- What to do -
Within the entries below, find the portion that opens with the line containing "pose proof (raw_count_nonneg db uid neuroticism)." and closes with the line containing "rewrite convert_loop_app in H.". Retype that portion exactly and only.

- Input for this task -
(** X9. In a personality assessment that is sent, the five lines carry the
    scores in the order of the lexicon, each bar has [score // 10] filled
    segments out of 10; the dominant trait has the largest score, which is
    positive, and among traits of that score it is the one listed first.  The
    insight lines appear from a raw keyword count of 13 (extraversion,
    neuroticism), 14 (conscientiousness) and 15 (openness, agreeableness). *)
Theorem personality_report_shape :
  forall (uid : Z) (db : database) (r : personality_report),
  snd (personality_analysis uid db) = Sent (PersonalityAnalysis r) ->
  map (fun l => (tl_trait l, tl_score l)) (pr_lines r)
  = analyze_personality db uid /\
  map tl_trait (pr_lines r)
  = [extraversion; openness; conscientiousness; agreeableness; neuroticism] /\
  Forall (fun l => 0 <= tl_score l <= 100 /\
                   tl_filled l = tl_score l / 10 /\
                   0 <= tl_filled l <= 10 /\
                   tl_filled l + tl_empty l = 10) (pr_lines r) /\
  (exists before d after,
     analyze_personality db uid = (before ++ d :: after)%list /\
     pr_dominant r = fst d /\ 0 < snd d /\
     (forall x, In x before -> snd x < snd d) /\
     (forall x, In x after -> snd x <= snd d)) /\
  (In SociallyEngaged (pr_insights r) <-> 13 <= raw_count db uid extraversion) /\
  (In CreativeAndOpen (pr_insights r) <-> 15 <= raw_count db uid openness) /\
  (In GoodOrganization (pr_insights r)
   <-> 14 <= raw_count db uid conscientiousness) /\
  (In CooperativeHelpful (pr_insights r)
   <-> 15 <= raw_count db uid agreeableness) /\
  (In SensitiveToStress (pr_insights r) <-> 13 <= raw_count db uid neuroticism).
Proof.
  intros uid db r Hsent.
  pose proof (personality_insights uid db r Hsent) as Hins.
  destruct (personality_analysis_reply uid db)
    as [[_ Hout] | [Hex (ins & Hout)]]; rewrite Hout in Hsent;
    [discriminate|].
  match type of Hout with
  | _ = Sent (PersonalityAnalysis ?R) => assert (Hr : r = R) by congruence
  end.
  subst r; clear Hsent; cbn [pr_lines pr_dominant pr_insights] in *.
  assert (Hrange : forall kv, In kv (analyze_personality db uid) ->
                              0 <= snd kv <= 100).
  { intros kv Hkv; rewrite analyze_personality_scores in Hkv.
    apply in_map_iff in Hkv as (t & <- & _); cbn [snd].
    pose proof (raw_count_nonneg db uid t); lia. }
  split.
  { rewrite map_map; cbn [tl_trait tl_score].
    rewrite <- (map_id (analyze_personality db uid)) at 2.
    apply map_ext; intros [t s]; reflexivity. }
  split.
  { rewrite map_map; cbn [tl_trait].
    rewrite analyze_personality_scores, map_map; reflexivity. }
  split.
  { apply Forall_forall; intros l Hl.
    apply in_map_iff in Hl as (kv & <- & Hkv).
    cbn [tl_score tl_filled tl_empty].
    specialize (Hrange kv Hkv).
    assert (0 <= snd kv / 10 <= 10).
    { split; [apply Z.div_pos; lia|].
      apply Z.div_le_upper_bound; lia. }
    repeat split; lia. }
  split.
  { destruct (analyze_personality db uid) as [|kv rest] eqn:E;
      [inversion Hex|].
    destruct (max_by_score_spec rest kv) as (b & d & a & Heq & Hmax & _ & Hb & Ha).
    exists b, d, a.
    repeat split; try assumption.
    apply Exists_exists in Hex as (x & Hx & Hne).
    assert (Hx0 : 0 < snd x) by (specialize (Hrange x Hx); lia).
    rewrite Heq in Hx; apply in_app_or in Hx as [Hx | [<- | Hx]].
    - specialize (Hb x Hx); lia.
    - assumption.
    - specialize (Ha x Hx); lia. }
  rewrite Hins; clear Hins.
  pose proof (raw_count_nonneg db uid extraversion).
  pose proof (raw_count_nonneg db uid openness).
  pose proof (raw_count_nonneg db uid conscientiousness).
  pose proof (raw_count_nonneg db uid agreeableness).
  pose proof (raw_count_nonneg db uid neuroticism).
  destruct (Z.ltb_spec 60 (Z.min (5 * raw_count db uid extraversion) 100));
  destruct (Z.ltb_spec 70 (Z.min (5 * raw_count db uid openness) 100));
  destruct (Z.ltb_spec 65 (Z.min (5 * raw_count db uid conscientiousness) 100));
  destruct (Z.ltb_spec 70 (Z.min (5 * raw_count db uid agreeableness) 100));
  destruct (Z.ltb_spec 60 (Z.min (5 * raw_count db uid neuroticism) 100));
  cbn [app In];
  repeat split; intros; try lia;
  repeat match goal with
         | H : _ \/ _ |- _ => destruct H
         | H : False |- _ => destruct H
         end;
  try discriminate; tauto.
Qed.
(** X10: appending raw entries leaves the entries already converted as
    they are: the entries of the document for [a ++ b] are those of the
    document for [a], in the same order under the same keys, followed by
    one entry per element of [b] under the keys that come next. *)
Theorem convert_append (a b : list json) (lorebook_name : str) (doc : document) :
  convert_to_sillytavern (a ++ b) lorebook_name = Ok doc ->
  exists doc_a more,
    convert_to_sillytavern a lorebook_name = Ok doc_a
    /\ entries doc = entries doc_a ++ more
    /\ dict_keys more = map str_of_nat (seq (length a) (length b)).
Proof.
  unfold convert_to_sillytavern. intros H.
  rewrite convert_loop_app in H.
  destruct (convert_loop 0 a []) as [es_a|] eqn:Ha; cbn [bind] in H; [|discriminate H].
  destruct (convert_loop (0 + length a) b es_a) as [es|] eqn:Hb; cbn [bind] in H;
    [|discriminate H].
  injection H as <-. cbn [entries Nat.add] in *.
  apply convert_loop_numbered in Ha; [|reflexivity].
  destruct Ha as [sts_a [Hes_a [Hlen_a _]]]. cbn [app] in Hes_a.
  apply convert_loop_numbered in Hb.
  - destruct Hb as [sts_b [Hes [Hlen_b _]]].
    eexists. exists (numbered (length a) sts_b).
    split; [reflexivity|]. cbn [entries]. split; [exact Hes|].
    rewrite numbered_keys, Hlen_b. reflexivity.
  - intros j Hj. apply dict_mem_false_get. subst es_a.
    pose proof (numbered_get sts_a 0 j) as Hg. cbn [Nat.add] in Hg.
    rewrite Hg. apply nth_error_None. lia.
Qed.
Lemma clearDatabase_keeps_id_zero_witness :
  let db := mkDatabase [sampleRow 0 "zero" "d"; sampleRow 3 "three" "d"] [] in
  (List.length (table (snd (LexNinjutsu.clearDatabase db))) <= 1)%nat
  /\ In (sampleRow 0 "zero" "d") (table (snd (LexNinjutsu.clearDatabase db))).
Proof.
  intro db.
  destruct (clearDatabase_keeps_id_zero db) as (_ & Hin & Hlen & _).
  split.
  - apply Hlen. cbn. repeat constructor; cbn; intuition discriminate.
  - apply Hin. split; [left; reflexivity|reflexivity].
Defined.

Lemma getNinjutsuInfo_finds_ingested_witness :
  exists row,
    name row = lit "c-d"
    /\ fst (@LexNinjutsuInfo.getNinjutsuInfo asciiRuntime withEcho
              (mkConfig Strict 10 10 true) (lit "https://wsfrs.com") (lit "c-d")
              (@afterUpdate asciiRuntime withEcho sampleSource false emptyDatabase))
       = Ok (InfoText (lit "c-d") (description row)
               (@LexNinjutsuInfo.infoUrl asciiRuntime (lit "https://wsfrs.com")
                  (id row))).
Proof.
  destruct (@getNinjutsuInfo_finds_ingested asciiRuntime withEcho
              (mkConfig Strict 10 10 true) (lit "https://wsfrs.com")
              sampleSource false emptyDatabase (mkSourceData 2 (lit "c-d") (lit "e")))
    as (row & _ & Hname & Hrun).
  - constructor.
  - exact sampleSource_distinct_ids.
  - right. left. reflexivity.
  - exists row. split; assumption.
Defined.
Lemma build_bokeh_node_fill_witness :
  exists r,
    renderers (bokeh_plot (graph_of two_credits)) = [r] /\
    fill_color (node_glyph r) =
      {| field_name := "node_colors"; palette := ["#808080"; "#B22222"; "#FFA07A"];
         low := 0; high := 2 |} /\
    ((node_colors (node_source r) !! 0%nat = Some 0 /\
      node_fill_color r 0 = Some "#808080") \/
     (node_colors (node_source r) !! 0%nat = Some 1 /\
      node_fill_color r 0 = Some "#B22222") \/
     (node_colors (node_source r) !! 0%nat = Some 2 /\
      node_fill_color r 0 = Some "#FFA07A")).
Proof.
  eexists. split; [reflexivity|].
  apply (build_bokeh_node_fill (graph_of two_credits) _ 0%nat).
  - reflexivity.
  - vm_compute. lia.
Defined.

(** ** Node categories read off the input *)

(** X11: on a valid file, a node whose identifier prints in 12 characters
    or more is in category 2 when it is the reset account of no row, and in
    category 1 when it is the reset account of some row and the credited
    account of none. *)
Theorem build_bokeh_node_category_input self w t :
  fs w !! file_name self = Some (Csv t) ->
  valid_file t = true ->
  exists data g r,
    read_csv self w = (inr data, w) /\
    build_nx self w = (inr g, w) /\
    renderers (bokeh_plot g) = [r] /\
    forall x, (12 <= String.length (py_str x))%nat ->
      ((forall row, row ∈ values data -> cell data row "PIN RESET MSISDN" <> Some x) ->
       node_color (rmsisdn (edge_source r)) x = 2) /\
      ((exists row, row ∈ values data /\ cell data row "PIN RESET MSISDN" = Some x) ->
       (forall row, row ∈ values data -> cell data row "CREDIT PARTY" <> Some x) ->
       node_color (rmsisdn (edge_source r)) x = 1).
Proof.
  intros Hfs Hvalid. graph_of_valid_file t Hfs Hvalid.
  pose proof (edge_reset_accounts _ _ Hinv HF) as Hreset.
  eexists data, g, _. split_and!; [done | done | reflexivity |].
  intros x Hlen12. apply Nat.ltb_ge in Hlen12. simpl. unfold node_color.
  rewrite Hlen12. split.
  - intros Hnever. rewrite decide_False; [done|]. rewrite Hreset.
    intros (row & Hrow%last_of_pair_elem & Hcell). by eapply Hnever.
  - intros (row0 & Hrow0 & Hcell0) Hnever. rewrite decide_True; [done|].
    apply Hreset.
    assert (Hends : forall row, row ∈ values data -> is_Some (endpoints_of data row)).
    { intros row [i Hi]%list_elem_of_lookup.
      destruct (Forall2_lookup_l _ _ _ _ _ HF Hi) as (q & _ & Hq).
      apply row_request_Some in Hq as [Hq _]. eauto. }
    destruct (Hends row0 Hrow0) as [[x' y] Hp0].
    pose proof Hp0 as [Hx' _]%endpoints_of_Some. simpl in Hx'.
    assert (x' = x) as -> by congruence.
    set (P := fun row : list value =>
                exists p, endpoints_of data row = Some p /\ same_edge p (x, y)).
    assert (HPdec : forall row, Decision (P row)).
    { intros row. unfold P. destruct (endpoints_of data row) as [p|].
      - destruct (decide (same_edge p (x, y))); [left; eauto | right].
        intros (p' & [= <-] & ?). done.
      - right. by intros (p' & ? & _). }
    destruct (last_match P (values data) row0 Hrow0) as (rows1 & row1 & rows2 & Hv & HP1 & Hlater).
    { exists (x, y). done. }
    destruct HP1 as (p1 & Hp1 & Hs1).
    assert (Hrow1 : row1 ∈ values data).
    { rewrite Hv. apply elem_of_app. right. left. }
    assert (p1 = (x, y)) as ->.
    { destruct p1 as [a b]. apply same_edge_pair in Hs1 as [[-> ->]|[-> ->]]; [done|].
      apply endpoints_of_Some in Hp1 as [_ Hb]. simpl in Hb.
      by destruct (Hnever row1 Hrow1). }
    exists row1. split.
    + exists rows1, rows2, (x, y). split_and!; [done..|].
      intros row' p' Hrow' Hp' Hs'. apply (Hlater row' Hrow').
      exists p'. split; [done|]. by symmetry.
    + by apply endpoints_of_Some in Hp1 as [? _].
Qed.

Lemma build_bokeh_node_category_input_witness :
  exists data g r,
    read_csv sample_self two_credits = (inr data, two_credits) /\
    build_nx sample_self two_credits = (inr g, two_credits) /\
    renderers (bokeh_plot g) = [r] /\
    forall x, (12 <= String.length (py_str x))%nat ->
      ((forall row, row ∈ values data -> cell data row "PIN RESET MSISDN" <> Some x) ->
       node_color (rmsisdn (edge_source r)) x = 2) /\
      ((exists row, row ∈ values data /\ cell data row "PIN RESET MSISDN" = Some x) ->
       (forall row, row ∈ values data -> cell data row "CREDIT PARTY" <> Some x) ->
       node_color (rmsisdn (edge_source r)) x = 1).
Proof.
  apply (build_bokeh_node_category_input sample_self two_credits
           {| header := sample_header;
              records := [sample_record 21 msisdn1 22 (VInt 1001) 1;
                          sample_record 25 msisdn1 20 (VInt 1002) 2] |}).
  - vm_compute. reflexivity.
  - vm_compute. reflexivity.
Defined.

(** ** Which key is reported *)




(** ** Which end of an edge comes first *)

(** X13: on a valid file, the account in the [start] column of an edge is
    listed among the nodes no later than the account in its [end] column:
    an edge starts at whichever of its two accounts appeared first. *)
Theorem build_bokeh_edge_direction self w t :
  fs w !! file_name self = Some (Csv t) ->
  valid_file t = true ->
  exists g r,
    build_nx self w = (inr g, w) /\
    renderers (bokeh_plot g) = [r] /\
    forall k u v,
      start (edge_source r) !! k = Some u -> end_ (edge_source r) !! k = Some v ->
      exists i j, nodes g !! i = Some u /\ nodes g !! j = Some v /\ (i <= j)%nat.
Proof.
  intros Hfs Hvalid. graph_of_valid_file t Hfs Hvalid.
  eexists g, _. split_and!; [done | reflexivity |].
  intros k u v. simpl. rewrite !list_lookup_fmap.
  destruct (edges g !! k) as [[[u' v'] d]|] eqn:He; simpl; [|done].
  intros [= ->] [= ->].
  assert (Hin : (u, v, d) ∈ edges g) by (by eapply list_elem_of_lookup_2).
  destruct (graph_edges_nodes _ _ Hinv _ _ _ Hin) as [_ Hv].
  apply list_elem_of_fmap in Hin as ([[u' v'] r] & [= -> -> _] & Hfrom).
  apply elem_of_edges_from in Hfrom as (a1 & nbrs & a2 & Ha & _ & _ & Hnot).
  unfold nodes, dict_keys in *. rewrite Ha in *. rewrite fmap_app in *. csimpl in *.
  exists (length (a1.*1)). 
  apply elem_of_app in Hv as [Hv|Hv]; [done|].
  apply list_elem_of_lookup in Hv as [j Hj].
  exists (length (a1.*1) + j)%nat. split_and!.
  - by rewrite lookup_app_r, Nat.sub_diag.
  - rewrite lookup_app_r by lia. by replace (length a1.*1 + j - length a1.*1)%nat with j by lia.
  - lia.
Qed.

- Response to this task -
  pose proof (raw_count_nonneg db uid neuroticism).
  destruct (Z.ltb_spec 60 (Z.min (5 * raw_count db uid extraversion) 100));
  destruct (Z.ltb_spec 70 (Z.min (5 * raw_count db uid openness) 100));
  destruct (Z.ltb_spec 65 (Z.min (5 * raw_count db uid conscientiousness) 100));
  destruct (Z.ltb_spec 70 (Z.min (5 * raw_count db uid agreeableness) 100));
  destruct (Z.ltb_spec 60 (Z.min (5 * raw_count db uid neuroticism) 100));
  cbn [app In];
  repeat split; intros; try lia;
  repeat match goal with
         | H : _ \/ _ |- _ => destruct H
         | H : False |- _ => destruct H
         end;
  try discriminate; tauto.
Qed.
(** X10: appending raw entries leaves the entries already converted as
    they are: the entries of the document for [a ++ b] are those of the
    document for [a], in the same order under the same keys, followed by
    one entry per element of [b] under the keys that come next. *)
Theorem convert_append (a b : list json) (lorebook_name : str) (doc : document) :
  convert_to_sillytavern (a ++ b) lorebook_name = Ok doc ->
  exists doc_a more,
    convert_to_sillytavern a lorebook_name = Ok doc_a
    /\ entries doc = entries doc_a ++ more
    /\ dict_keys more = map str_of_nat (seq (length a) (length b)).
Proof.
  unfold convert_to_sillytavern. intros H.
  rewrite convert_loop_app in H.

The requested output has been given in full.